Wise et al. [49] studied anxiety, depression, and alexithymia in patients with tension-type headache and migraine. The authors found no difference between subjects diagnosed with migraine and those with tension-type headache with regards to alexithymia, levels of anxiety or depression. In contrast, Lumley et al. [50] reported that the alexithymia personality trait has a negative impact on the pain severity of chronic pain patients including migraine headaches. Muftuoglu et al. [11] found that migraine patients were considerably more depressed, anxious, and alexithymic than the healthy controls. Yalug et al. [12] reported a significantly higher score in measures of depression but not alexithymia or anxiety in chronic migraine patients compared to episodic migraine patients. However, significant correlations were noted between depression, anxiety, and alexithymia in the study by Yalug et al. A high correlation has been reported among alexithymia, anxiety, and depression scores, which may indicate that alexithymia is associated with psychological distress. Our findings also indicate that alexithymia is common among medical students with migraine.

In the present study, the prevalence of PTSD and alexithymia was significantly higher in subjects with migraine than in those without migraines. The results of screening tests revealed that seven students with migraines had PTSD. Nevertheless, when those students were evaluated using the SCID-I, only four of them met the criteria for a PTSD diagnosis. This difference highlights the fact that self-report tests and psychiatric interviews yield different prevalence rates as stated in the “Introduction” of this paper. The data obtained from self-reporting evaluations may help to detect cases under the threshold but may also be limited to the perceptions of the individual, making them unreliable.

The results of studies conducted in different countries support the association between migraine, PTSD and alexithymia in adults. In the present study, higher rates of PTSD and alexithymia were found in students with migraines than in migraine-free students. Interestingly, a high rate of alexithymia has been reported in PTSD cases [26, 27, 48]. Previous studies have shown a relationship between PTSD and alexithymia. This relationship needs to be explained in migraineurs.
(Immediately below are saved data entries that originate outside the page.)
(* ===== verification/LinuxRouteExec.v ===== *)
(** The execution of a kernel route plan:
    [crates/blueroute-linux/src/route_executor.rs].

    The kernel's table is behind the trait [LinuxOwnedRouteOperator]; the laws
    of a faithful backend are a second class, as in [RouteReconcile]. *)

From S2P Require Import Prelude Order Keyed TableSync Ident Addressing Topology Routes LinuxRoutes.

Class LinuxOwnedRouteOperator (S : Type) := {
  observe_all_routes : stres S CoreError (list LinuxRoute);
  replace_if_current : option LinuxRoute -> LinuxRoute -> stres S CoreError ();
  remove_if_current : LinuxRoute -> stres S CoreError ();
}.

Inductive LinuxRouteChange := LinuxUpsert (r : LinuxRoute) | LinuxRemove (r : LinuxRoute).

Record LinuxRouteExecutionReport := mkLinuxReport {
  lx_applied : list LinuxRouteChange;
  lx_observed : list LinuxRoute;
}.

Definition lx_stale : CoreError :=
  core_error InvalidState "Linux routing state changed during reconciliation; replan".
Definition lx_replace_failed : CoreError :=
  core_error RouteFailure "Linux route replacement did not produce the observed expected state".
Definition lx_remove_failed : CoreError :=
  core_error RouteFailure "Linux route removal did not produce the observed expected state".

(** The key of [snapshot_sort]; it has every field. *)
Definition snapshot_key (r : LinuxRoute) : IpPrefix * (NetworkInterfaceHandle * (option IpAddr * (Z * NetworkId))) :=
  (lr_destination r, (interface r, (via r, (metric r, lr_owner r)))).
Lemma snapshot_key_inj x y : snapshot_key x = snapshot_key y -> x = y.
Proof. destruct x, y; unfold snapshot_key; simpl; congruence. Qed.
#[global] Instance LinuxRoute_ord : RustOrd LinuxRoute := ord_via snapshot_key snapshot_key_inj.

Definition snapshot_sort (l : list LinuxRoute) : list LinuxRoute := merge_sort ord_le l.

Section executor.
Context {S : Type} `{LinuxOwnedRouteOperator S} (net : NetworkId).

Definition same_linux (next r : LinuxRoute) : Prop := lr_owner r = net /\ lr_destination r = lr_destination next.
#[global] Instance same_linux_dec next r : Decision (same_linux next r).
Proof. unfold same_linux. apply _. Defined.

Definition observe_snapshot : stres S CoreError (list LinuxRoute) :=
  let! l := observe_all_routes in st_ret (snapshot_sort l).

(** The body of [for next in plan.upsert]. *)
Definition linux_upsert_step (st : list LinuxRoute * list LinuxRouteChange) (next : LinuxRoute) :
  stres S CoreError (list LinuxRoute * list LinuxRouteChange) :=
  let '(observed, applied) := st in
  let! fresh := observe_snapshot in
  if decide (fresh = observed) then
    let previous := List.find (fun r => bool_decide (same_linux next r)) observed in
    let! _ := replace_if_current previous next in
    let! post := observe_snapshot in
    if decide (post = snapshot_sort (filter (fun r => ~ same_linux next r) observed ++ [next]))
    then st_ret (post, applied ++ [LinuxUpsert next])
    else st_fail lx_replace_failed
  else st_fail lx_stale.

(** The body of [for old in plan.remove]. *)
Definition linux_remove_step (st : list LinuxRoute * list LinuxRouteChange) (old : LinuxRoute) :
  stres S CoreError (list LinuxRoute * list LinuxRouteChange) :=
  let '(observed, applied) := st in
  let! fresh := observe_snapshot in
  if decide (fresh = observed) then
    let! _ := remove_if_current old in
    let! post := observe_snapshot in
    if decide (post = filter (fun r => r <> old) observed)
    then st_ret (post, applied ++ [LinuxRemove old])
    else st_fail lx_remove_failed
  else st_fail lx_stale.

Definition execute_linux_route_reconciliation (desired : list LinuxRoute) : stres S CoreError LinuxRouteExecutionReport :=
  let! observed := observe_all_routes in
  let! p := st_lift (plan_linux_route_reconciliation net desired observed) in
  let! st := st_for_each linux_upsert_step (snapshot_sort observed, []) (lp_upsert p) in
  let! st := st_for_each linux_remove_step st (lp_remove p) in
  st_ret (mkLinuxReport st.2 st.1).

End executor.

(** ** As a table *)

#[global] Instance linux_operator {S : Type} `{LinuxOwnedRouteOperator S} : TableOperator S CoreError LinuxRoute := {|
  observe_table := observe_all_routes;
  replace_entry := replace_if_current;
  remove_entry := remove_if_current;
|}.

Lemma execute_linux_eq {S : Type} `{LinuxOwnedRouteOperator S} net desired :
  execute_linux_route_reconciliation net desired =
    sync_execute (S := S) (linux_table net) lx_stale lx_replace_failed lx_remove_failed
      (plan_linux_route_reconciliation net desired) lp_upsert lp_remove LinuxUpsert LinuxRemove mkLinuxReport.
Proof. reflexivity. Qed.

Lemma linux_plan_ok net desired observed p :
  plan_linux_route_reconciliation net desired observed = Ok p ->
  sync_plan_ok (linux_table net) desired observed (lp_upsert p, lp_remove p).
Proof. intros Hp. pose proof (plan_linux_spec net desired observed) as Hs. rewrite Hp in Hs. apply Hs. Qed.

Lemma linux_plan_total net desired observed :
  linux_reconcilable net desired observed -> exists p, plan_linux_route_reconciliation net desired observed = Ok p.
Proof.
  intros Hr. pose proof (plan_linux_spec net desired observed) as Hs.
  destruct (plan_linux_route_reconciliation net desired observed); [by eexists|done].
Qed.

Definition foreign_linux (net : NetworkId) (l : list LinuxRoute) : list LinuxRoute := filter (fun r => ~ lr_owner r = net) l.

(** What the trait's documentation asks of a backend that serves [net]: as for
    [RouteReconcile.LawfulRouteOperator], a change is a comparison of the owner
    and of the destination at the change itself, and may be refused when any
    other route stands at the destination. *)
Definition vacant_linux (next : LinuxRoute) (l : list LinuxRoute) : Prop :=
  forall r, r ∈ l -> canonical (lr_destination r) <> Ok (lr_destination next).

Class LawfulLinuxOperator (S : Type) (net : NetworkId) `{LinuxOwnedRouteOperator S} := {
  linux_routes_of : S -> list LinuxRoute;
  linux_observe s : exists l s', observe_all_routes s = (Ok l, s') /\ l ≡ₚ linux_routes_of s /\
    linux_routes_of s' ≡ₚ linux_routes_of s;
  linux_replace s old next rest :
    linux_routes_of s ≡ₚ old :: rest -> lr_owner old = net -> validate_owned next net = Ok () ->
    lr_destination old = lr_destination next -> vacant_linux next rest ->
    exists s', replace_if_current (Some old) next s = (Ok (), s') /\ linux_routes_of s' ≡ₚ next :: rest;
  linux_create s next :
    validate_owned next net = Ok () -> vacant_linux next (linux_routes_of s) ->
    exists s', replace_if_current None next s = (Ok (), s') /\ linux_routes_of s' ≡ₚ next :: linux_routes_of s;
  linux_remove s old rest :
    linux_routes_of s ≡ₚ old :: rest -> lr_owner old = net -> old ∉ rest -> vacant_linux old rest ->
    exists s', remove_if_current old s = (Ok (), s') /\ linux_routes_of s' ≡ₚ rest;
}.
Arguments linux_routes_of {S} net {_ _}.

#[global] Instance lawful_linux_table {S : Type} `{LawfulLinuxOperator S net} : LawfulTable (S := S) (linux_table net).
Proof.
  refine {| table_of := linux_routes_of net |}; [apply linux_observe|..]; simpl.
  - intros s old next rest Hs Ho Hn Hk Hfree. by apply linux_replace.
  - intros s next Hn Hfree. by apply linux_create.
  - intros s old rest Hs Ho Hr Hfree. by apply linux_remove.
Defined.

(** Whatever the kernel's backend does, an execution that reports success
    planned the change from its first observation, applied all of it, and was
    last shown exactly the foreign routes of that observation and the desired
    routes; and whether it succeeds or fails, it only ever asks to replace or
    create routes that are desired and its network's own, over a previous value
    that is owned and has the same destination, and to remove owned routes to
    destinations that are not desired. *)
Theorem execute_linux_route_reconciliation_sound {S : Type} `{LinuxOwnedRouteOperator S} (net : NetworkId)
    (desired : list LinuxRoute) (I : S -> Prop) (s : S) :
  (forall s, I s -> I (observe_all_routes s).2) ->
  (forall previous next, next ∈ desired -> lr_owner next = net ->
     (forall r, previous = Some r -> lr_owner r = net /\ lr_destination r = lr_destination next) ->
     forall s, I s -> I (replace_if_current previous next s).2) ->
  (forall old, lr_owner old = net -> lr_destination old ∉ lr_destination <$> desired ->
     forall s, I s -> I (remove_if_current old s).2) ->
  I s ->
  I (execute_linux_route_reconciliation net desired s).2 /\
  forall rep s', execute_linux_route_reconciliation net desired s = (Ok rep, s') ->
    exists obs p s1, observe_all_routes s = (Ok obs, s1) /\ plan_linux_route_reconciliation net desired obs = Ok p /\
      lx_applied rep = (LinuxUpsert <$> lp_upsert p) ++ (LinuxRemove <$> lp_remove p) /\
      lx_observed rep = snapshot_sort (foreign_linux net obs ++ desired) /\
      exists s0 k, observe_all_routes s0 = (Ok k, s') /\ snapshot_sort k = lx_observed rep.
Proof.
  intros Hobs Hrep Hrem HI. rewrite execute_linux_eq. split.
  - apply (sync_execute_keeps (linux_table net) _ _ _ _ _ _ _ _ _ desired (linux_valid_owned net) (linux_plan_ok net desired));
      [exact Hobs|exact Hrep|exact Hrem|exact HI].
  - intros rep s' Hrun.
    pose proof (sync_execute_post (linux_table net) lx_stale lx_replace_failed lx_remove_failed
      (plan_linux_route_reconciliation net desired) lp_upsert lp_remove LinuxUpsert LinuxRemove mkLinuxReport desired
      (linux_valid_owned net) (linux_plan_ok net desired) s) as Hp. unfold st_post in Hp. rewrite Hrun in Hp.
    destruct Hp as (_ & obs & p & s1 & Ho & Hplan & -> & Hlast). exists obs, p, s1. by split_and!.
Qed.

(** Over a lawful kernel backend an execution from any reconcilable table
    succeeds and leaves exactly the foreign routes and the desired ones, and a
    second one succeeds and changes nothing. *)
Theorem execute_linux_route_reconciliation_converges {S : Type} {net : NetworkId} `{LawfulLinuxOperator S net}
    (desired : list LinuxRoute) (s : S) :
  linux_reconcilable net desired (linux_routes_of net s) ->
  exists rep s', execute_linux_route_reconciliation net desired s = (Ok rep, s') /\
    linux_routes_of net s' ≡ₚ foreign_linux net (linux_routes_of net s) ++ desired /\
    exists s'', execute_linux_route_reconciliation net desired s' = (Ok (mkLinuxReport [] (lx_observed rep)), s'') /\
      linux_routes_of net s'' ≡ₚ linux_routes_of net s'.
Proof.
  intros [Hn Hrec]. rewrite execute_linux_eq.
  destruct (sync_execute_converges (linux_table net) lx_stale lx_replace_failed lx_remove_failed
    desired (linux_valid_owned net) (linux_valid_self net) (plan_linux_route_reconciliation net desired)
    lp_upsert lp_remove LinuxUpsert LinuxRemove mkLinuxReport (linux_plan_ok net desired)) with (s := s)
    as (applied & s' & l & Hrun & _ & Hs' & Hagain).
  - intros obs Hobs. by apply linux_plan_total.
  - exact Hrec.
  - by exists (mkLinuxReport applied l), s'.
Qed.

(** ** A kernel in memory *)

#[global] Instance kernel_operator : LinuxOwnedRouteOperator (table LinuxRoute) := {|
  observe_all_routes := fun t => (Ok (entries t), t);
  replace_if_current := table_put (core_error RouteFailure "route changed") (core_error RouteFailure "route exists")
    (fun next r => bool_decide (lr_destination r = lr_destination next));
  remove_if_current := fun old => swap (core_error RouteFailure "route changed") old [];
|}.

Lemma vacant_linux_raw net next l :
  validate_owned next net = Ok () -> vacant_linux next l -> forall r, r ∈ l -> lr_destination r <> lr_destination next.
Proof. intros Hv Hfree r Hr Heq. apply (Hfree r Hr). rewrite Heq. by apply (linux_valid_self net next). Qed.

#[global] Instance kernel_lawful net : LawfulLinuxOperator (table LinuxRoute) net.
Proof.
  refine {| linux_routes_of := entries |}; cbn [observe_all_routes replace_if_current remove_if_current kernel_operator].
  - intros t. by exists (entries t), t.
  - intros t old next rest Hp _ Hv _ Hfree. apply table_put_over; [done|]. intros r Hr.
    apply bool_decide_eq_false. by eapply vacant_linux_raw.
  - intros t next Hv Hfree. exists (mkTable (next :: entries t)). split; [|done]. apply table_put_fresh. intros r Hr.
    apply bool_decide_eq_false. by eapply vacant_linux_raw.
  - intros t old rest Hp _ _ _. by apply (swap_law _ t old rest []).
Defined.

(** A foreign default route, an outdated owned route and a stale one. *)
Definition demo_default : LinuxRoute :=
  mkLinuxRoute (mkPrefix (V4 0) 0) (Some (V4 0xc0a80101)) (mkInterface [119; 108; 97; 110; 48])%Z 600 (fill_id 8).
Definition demo_kernel : table LinuxRoute := mkTable
  [demo_default;
   mkLinuxRoute (mkPrefix (V4 0x0ac90103) 32) (Some (V4 0x0ac90007)) (mkInterface [98; 110; 101; 112; 48])%Z 20 demo_net;
   mkLinuxRoute (mkPrefix (V4 0x0ac90200) 24) (Some (V4 0x0ac90002)) (mkInterface [98; 110; 101; 112; 48])%Z 20 demo_net].

Lemma execute_linux_route_reconciliation_converges_witness :
  exists rep t, execute_linux_route_reconciliation demo_net demo_linux_routes demo_kernel = (Ok rep, t) /\
    entries t ≡ₚ [demo_default] ++ demo_linux_routes.
Proof.
  destruct (execute_linux_route_reconciliation_converges (S := table LinuxRoute) (net := demo_net) demo_linux_routes demo_kernel)
    as (rep & t & Hrun & Ht & _).
  - pose proof (plan_linux_spec demo_net demo_linux_routes (entries demo_kernel)) as Hs.
    destruct (plan_linux_route_reconciliation demo_net demo_linux_routes (entries demo_kernel)) eqn:Hp;
      [exact (proj1 Hs) | vm_compute in Hp; discriminate Hp].
  - exists rep, t. split; [exact Hrun | exact Ht].
Defined.

Lemma execute_linux_route_reconciliation_sound_witness :
  foreign_linux demo_net (entries (execute_linux_route_reconciliation demo_net demo_linux_routes demo_kernel).2)
    ≡ₚ [demo_default].
Proof.
  apply (execute_linux_route_reconciliation_sound demo_net demo_linux_routes
    (fun t => foreign_linux demo_net (entries t) ≡ₚ [demo_default]) demo_kernel).
  - intros t Ht. exact Ht.
  - intros previous next _ Hn Hprev t Ht. cbn [replace_if_current kernel_operator]. unfold foreign_linux.
    rewrite put_keeps_others; [exact Ht|naive_solver|]. intros old Hold. specialize (Hprev old Hold). naive_solver.
  - intros old Ho _ t Ht. cbn [remove_if_current kernel_operator]. unfold foreign_linux.
    rewrite swap_keeps_others; [exact Ht|naive_solver|constructor].
  - vm_compute. reflexivity.
Defined.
The results of several studies have shown that PTSD has a negative impact on the abilities of chronic pain patients. In this study, a significant correlation was found between the MIDAS disability score and the PTSD score in students with migraine. The students with migraine appear to be characterized by a higher prevalence of PTSD and alexithymia than individuals in the general population.

One strength of the present study is that the students diagnosed with migraine were evaluated by a neurologist and a psychiatrist in the second and third stages of the study, respectively, which allowed for the diagnoses of migraine headache and psychiatric conditions to be performed based on objective measures. On the other hand, this study has some limitations. First, only 31 migraineurs students were detected in this selected population, and this count may not allow our results to be generalizable and may not represent the whole population. Moreover, we evaluated alexithymia in students only by a self-reported questionnaire, and we did not investigate the association between alexithymia scores and PTSD scores.

In conclusion, both PTSD and alexithymia are common in medical students with migraine, and PTSD symptoms correlate with pain-related disability. The finding that the majority of the students with migraine had not visited a neurologist or a psychiatrist shows that there is a lack of diagnosis and treatment in this population. The identification and treatment of PTSD and alexithymia in medical students with migraine are an important and potentially modifiable health state. Taken together, the results of previous studies with adults and the present study suggest that the treatment of PTSD and alexithymia positively influence the levels of pain and migraine-related disability in medical students.